Here’s the original, with the chosen sentence in bold:
Our organisation is committed to the New Zealand market and we have been managing investment funds in New Zealand since the 19xxs. Currently we have around $xx billion funds under management and manage funds on behalf of xx institutional clients in New Zealand.
We offer global reach, with talented and experienced investment professionals on the ground in major markets, sourcing and managing compelling investment opportunities for clients.
This experience and leadership across all key asset classes makes our clients the key beneficiaries of the leading and best informed investment thinking and decision making in the ever-evolving investment landscape.
The passage contains some ‘solid’ information, but also quite a bit of financial jargon. The technical terms could confuse many readers. The sentence itself is long, and it makes several separate points. Even when writing for a knowledgeable audience, it’s good to be as simple as possible.
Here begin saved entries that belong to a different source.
Definition createDeviceRevocation (profile : LocalProfile) (authority : option AuthorityState) (deviceId : list N)
    (profileState : value) (domain : list N) : result value :=
  match authority with
  | None => Throw "Identity device authority was not verified"
  | Some state =>
      let identity := local_identity profile in
      let signerId := local_deviceId profile in
      let certificates := state_certificates state in
      let refused := Throw "Current Identity device cannot revoke this device" in
      if negb (bool_decide (personId (state_identity state) = personId identity)) ||
         negb (bool_decide (publicKey (state_identity state) = publicKey identity)) || bool_decide (deviceId = signerId)
      then refused else
      own ← someR (fun certificate => sameText certificate (local_certificate profile)) certificates;
      if negb (own : bool) then refused else
      found ← findDevice (Str deviceId) certificates;
      if negb (bool_decide (is_Some found)) then refused else
      revoked ← isChainRevoked signerId (state_revoked state) certificates;
      if (revoked : bool) then refused else
      enroll ← canEnroll signerId certificates;
      if negb (enroll : bool) then Throw "Current Identity device lacks revocation authority" else
      current ← unrevokedProfile identity profileState certificates (state_revocations state)
        "Identity profile history contains revoked device operations";
      subtree ← identityDeviceDescendants deviceId certificates;
      let operations := sortBy counterLeb
        (List.filter (fun operation => bool_decide (opDevice operation ∈ subtree)) (profile_operations current)) in
      hashes ← foldR (observeOperation certificates) [] operations;
      record ← signEnvelope (local_deviceKey profile)
        (revocation_payload (personId identity) deviceId (Z.of_nat (length (state_revocations state)) + 1) hashes) signerId domain;
      verifyIdentityDeviceAuthority identity domain (evidence_value certificates (state_revocations state ++ [record]));;
      Ok record
  end.

(** ** Views *)
Definition createIdentityAuthorityView (identity : PublicIdentity) (evidence profileState : value) (domain : list N)
    : result IdentityAuthorityView :=
  authority ← verifyIdentityDeviceAuthority identity domain evidence;
  unrevokedProfile identity profileState (state_certificates authority) (state_given authority)
    "Identity profile history contains operations outside the signed authority view";;
  view ← makeIdentityAuthorityView identity (state_certificates authority) (state_given authority);
  verifyIdentityAuthorityView domain (view_value view).

(** Are the key, the device and its certificate of a profile those of its
    person, and is the certificate in the evidence? *)
Definition statesDevice (profile : LocalProfile) : result bool :=
  keyId ← publicKeyId (publicKey (local_identity profile));
  if negb (bool_decide (personId (local_identity profile) = keyId)) then Ok false else
  payload ← get (js "payload") (local_certificate profile);
  deviceId ← get (js "deviceId") payload;
  devicePublicKey ← get (js "devicePublicKey") payload;
  Ok (isStr (local_deviceId profile) deviceId && isStr (local_publicKey profile) devicePublicKey).

Definition inEvidence (certificate evidence : value) : result bool :=
  match evidence.["certificates"] with
  | Arr certificates => someR (fun candidate => sameText candidate certificate) certificates
  | _ => Throw "evidence.certificates.some is not a function"
  end.

Definition createIdentityManagerAuthorityView (profile : LocalProfile) (evidence profileState : value) (domain : list N)
    : result IdentityAuthorityView :=
  let refused := Throw "Identity manager profile does not match its certificate evidence" in
  stated ← statesDevice profile;
  if negb (stated : bool) then refused else
  known ← inEvidence (local_certificate profile) evidence;
  if negb (known : bool) then refused else
  authority ← verifyIdentityDeviceAuthority (local_identity profile) domain evidence;
  key ← authorizeIdentityDevice domain (Some authority) (local_deviceId profile);
  if negb (isStr (local_publicKey profile) key) then Throw "Identity manager key does not match its authority" else
  createIdentityAuthorityView (local_identity profile) evidence profileState domain.

Definition createLocalRootIdentityAuthorityView `{!SeedKeys} (profile : LocalProfile)
    (evidence profileState : value) (domain : list N) : result IdentityAuthorityView :=
  let refused := Throw "A local root profile with root authority is required to create Identity authority genesis" in
  let certificate := local_certificate profile in
  match local_identityKey profile with
  | None => refused
  | Some rootKey =>
      stated ← statesDevice profile;
      if negb (stated : bool) || negb (isStr (personId (local_identity profile)) certificate.["signerKeyId"]) ||
         negb (strictEqual certificate.["payload"].["issuerCertificateHash"] Null) ||
         negb (truthy certificate.["payload"].["canEnrollDevices"])
      then refused else
      known ← inEvidence certificate evidence;
      if negb (known : bool) then refused else
      identitySeedFromPrivateKey rootKey (Some (personId (local_identity profile)));;
      authority ← verifyIdentityDeviceAuthority (local_identity profile) domain evidence;
      authorizeIdentityDevice domain (Some authority) (local_deviceId profile);;
      createIdentityAuthorityView (local_identity profile) evidence profileState domain
  end.
End Revocation.

(** ** Reading a profile that was read *)
Section Reread.
Context `{Platform} `{Sha256} `{Ed25519}.
Variable identity : PublicIdentity.

Lemma snapshot_plain v snapshot : plain v -> boundedSnapshot v = Ok snapshot -> snapshot = v.
Proof.
  intros (text & Ht & Hparse)%stringify_plain. unfold boundedSnapshot. rewrite Ht. guard_passed as Hsize. rewrite Hparse.
  destruct v as [| | | | | |ms]; try done. by destruct (member (js "version") ms) as [| | |[[|[]|]| |]| | |]; try done; intros [= <-].
Qed.

Lemma parseOperation_same v operation : parseOperation v = Ok operation -> operation = v.
Proof. unfold parseOperation. guard_passed as Hg. guard_passed as Hg'. by intros [= <-]. Qed.

Lemma addOperation_fresh m operation m' : addOperation m operation = Ok m' -> operationId operation ∉ map fst m ->
  m' = m ++ [(operationId operation, operation)].
Proof.
  unfold addOperation. intros (b & _ & Hb)%bind_ok Hfresh. destruct b; [|done]. injection Hb as <-. apply map_set_fresh.
  apply not_true_iff_false. by rewrite map_has_elem.
Qed.

(** Operations with ids of their own are kept in order. *)
Lemma readOperations_distinct m candidates m' :
  foldR (readOperation identity) m candidates = Ok m' -> NoDup (map fst m ++ map operationId candidates) ->
  m' = m ++ map (fun operation => (operationId operation, operation)) candidates.
Proof.
  revert m. induction candidates as [|c candidates IH]; intros m; cbn [foldR map]; [intros [= <-] _; by rewrite app_nil_r|].
  intros (m1 & Hc & Hrest)%bind_ok Hn. apply bind_ok in Hc as (operation & ->%parseOperation_same & Hc). apply bind_ok in Hc as ([] & _ & Hadd).
  apply addOperation_fresh in Hadd as ->.
  - apply IH in Hrest; [by rewrite <-app_assoc in Hrest|]. by rewrite map_app, <-app_assoc.
  - apply NoDup_app in Hn as (_ & Hn & _). intros Hin. apply (Hn _ Hin). by left.
Qed.
Lemma read_intact {B} (f : option (list N) -> M World B) :
  triple intact (f (Some old)) (fun _ => kept) kept -> triple intact (get options env (storageKey options) ≫= f) (fun _ => kept) kept.
Proof.
  intros Hf. eapply triple_bind; [eapply triple_post; [apply (get_finds intact); apply intact_durable|done|by left]|].
  intros found w [Hw ->]. rewrite Hw. by apply Hf.
Qed.

Lemma boot_intact {B} name (f : nat -> M World B) :
  (forall current, triple intact (f current) (fun _ => kept) kept) ->
  triple ready (bootstrap options env name ≫= f) (fun _ => kept) kept.
Proof.
  intros Hf w [Hw Hready]. pose proof (bootstrap_intact name w Hw Hready) as Hb. unfold mbind, M_bind.
  destruct (bootstrap options env name w) as [[current|e] w']; [by apply Hf|by left].
Qed.

Lemma ready_frozen {A B} (m : M World A) (f : A -> M World B) :
  (forall w, durable (m w).2 = durable w /\ active (m w).2 = active w) ->
  (forall a, triple ready (f a) (fun _ => kept) kept) ->
  triple ready (m ≫= f) (fun _ => kept) kept.
Proof.
  intros Hm Hf w [Hw Hready]. unfold mbind, M_bind. destruct (Hm w) as [Hd Ha]. destruct (m w) as [[a|e] w1]; cbn in Hd, Ha.
  - apply Hf. split; [by eapply intact_durable|by rewrite Ha].
  - left. by eapply intact_durable.
Qed.

Lemma step_kept {A} (m : M World A) : frozen m -> triple kept m (fun _ => kept) kept.
Proof. apply (frozen_triple _ kept kept_durable). Qed.

Lemma set_backup_then {B} suffix (m : M World B) : triple backedUp m (fun _ => kept) kept ->
  triple intact (set options env (storageKey options ++ js ".backup." ++ suffix) old true ≫= fun _ => m) (fun _ => kept) kept.
Proof. intros Hm. eapply triple_bind; [apply set_backup|]. intros _ w [_ Hb]. by apply Hm. Qed.

Lemma step_backed {A B} (m : M World A) (f : A -> M World B) :
  frozen m -> (forall a, triple backedUp (f a) (fun _ => kept) kept) -> triple backedUp (m ≫= f) (fun _ => kept) kept.
Proof. intros Hm Hf. eapply triple_bind; [eapply triple_post; [by apply (frozen_triple _ backedUp backedUp_durable)|done|by right]|exact Hf]. Qed.

Lemma adopt_kept identity certificate name :
  triple ready (adopt options env identity certificate name None) (fun _ => kept) kept.
Proof.
  unfold adopt. cbv zeta. apply boot_intact. intros current. apply step_intact; [apply frozen_hold|intros h]. apply read_intact.
  apply step_intact; [solve_frozen|intros _]. apply step_intact; [solve_frozen|intros matches].
  apply step_intact; [destruct matches; [solve_frozen|apply frozen_forget]|intros _]. apply step_intact; [solve_frozen|intros profile].
  cbn [fst snd default from_option id]. unfold backupKey. apply set_backup_then.
  apply step_backed; [solve_frozen|intros live]. apply install_kept.
Qed.

Lemma ready_read {B} (f : option (list N) -> M World B) :
  triple ready (f (Some old)) (fun _ => kept) kept ->
  triple ready (get options env (storageKey options) ≫= f) (fun _ => kept) kept.
Proof.
  intros Hf w [Hw Hready]. unfold mbind, M_bind.
  assert (active (get options env (storageKey options) w).2 = active w) as Ha.
  { unfold get, tick, getM, mbind, M_bind. cbn. rewrite Hasync. destruct (storage_fails env (ticks w)); cbn; by rewrite ?Halone. }
  pose proof (get_finds intact (storageKey options) intact_durable w Hw) as Hg.
  destruct (get options env (storageKey options) w) as [[found|e] w1]; cbn in Ha; [|by left]. destruct Hg as [Hw1 ->].
  rewrite Hw1. apply Hf. split; [done|by rewrite Ha].
Qed.

Lemma old_nonempty {A} (a b : A) : match old with [] => a | _ => b end = b.
Proof. by destruct old. Qed.

Lemma enrolled_kept submitted certificates consent name :
  triple ready (adoptEnrolledDevice options env submitted certificates consent name None) (fun _ => kept) kept.
Proof.
  unfold adoptEnrolledDevice. cbv zeta. apply ready_frozen; [done|intros n]. apply ready_frozen; [done|intros _].
  apply ready_frozen; [intros w; cbn; by rewrite Halone|intros _]. apply ready_read.
  apply ready_frozen; [done|intros w0]. rewrite (old_nonempty true false). cbn [andb].
  apply boot_intact. intros current. apply step_intact; [apply frozen_hold|intros h]. apply read_intact.
  apply step_intact; [solve_frozen|intros _]. apply step_intact; [solve_frozen|intros _]. apply step_intact; [solve_frozen|intros matches].
  apply step_intact; [destruct matches; [solve_frozen|apply frozen_forget]|intros _]. apply step_intact; [apply frozen_serialize|intros text].
  apply step_intact; [solve_frozen|intros profile]. apply step_intact; [solve_frozen|intros _].
  eapply (triple_bind _ _ _ (fun _ => kept)); [|intros []; apply step_kept; solve_frozen].
  cbn [default from_option id]. unfold backupKey. apply set_backup_then.
  apply step_backed; [solve_frozen|intros _]. apply step_backed; [apply frozen_get|intros again]. apply step_backed; [solve_frozen|intros _].
  eapply triple_post; [apply set_main|by right|done].
Qed.

Lemma replace_kept h changed suffix candidate shown gone : frozen gone ->
  triple intact (replaceDurable options env h changed
    (mkPlan (Some old) candidate shown (Some (storageKey options ++ js ".backup." ++ suffix, old))) gone) (fun _ => kept) kept.
Proof.
  intros Hgone. unfold replaceDurable. cbn [plan_backup plan_previous plan_candidate]. apply set_backup_then.
  apply step_backed; [solve_frozen|intros _]. apply step_backed; [apply frozen_get|intros before]. apply step_backed; [solve_frozen|intros _].
  apply step_backed; [case_bool_decide; [solve_frozen|done]|intros _]. eapply triple_post; [apply set_main|by right|done].
Qed.

Lemma frozen_guard starting message : frozen (startGuard starting message).
Proof. unfold startGuard. solve_frozen. Qed.

Lemma guard_active starting message w : active (startGuard starting message w).2 = active w.
Proof. unfold startGuard, ensureCurrent. repeat case_match; done. Qed.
First, I’ll look at the logic in the whole passage.
- The first paragraph describes the experience that is mentioned in the sentence we’re looking at
- The second paragraph relates to the leadership that is mentioned in the sentence we’re looking at, although I would argue it doesn’t specifically prove leadership itself
- ‘Our’ sentence suggests that the experience and leadership support good investment thinking and decision making, and that this is good for clients
- The same sentence also mentions the changing nature of investment.
Let’s break this down into chunks. It’s a good principle to generally only make one point with each sentence. This is especially important when the language is complex or technical.
We have experience and leadership across all key asset classes
we have the leading and best informed investment thinking and decision making
investment landscape (is) ever-evolving
our clients reap the rewards.
Next, let’s look at some technical language — ‘asset classes’. This has a technical meaning referring to types of similar investments, such as stocks or bonds. Some readers will understand this, but I suggest writing ‘types of investments’. The more general wording doesn’t affect the meaning here.
Some of the other phrases include jargon. Having leadership across types of investment implies having the best investment performance, so it’s best to make that claim directly if it is true. Avoid ‘best informed’. It’s an extension of ‘well informed’, and a very specific claim for something that’s difficult to measure or prove. How do you measure informedness? The meaning here is that the investment specialists are knowledgeable and keep up with market news, and that this helps them make good investment decisions.
Rewriting only the chosen sentence, I suggest something like:
We have experience and class-leading performance in all types of investment. Our investment specialists are knowledgeable and keep up with market news — especially important in an investment environment that is always changing. They make excellent investment decisions, and our clients benefit.
It might be worth rewriting the whole passage. That would make it easier to organise the logic of the information.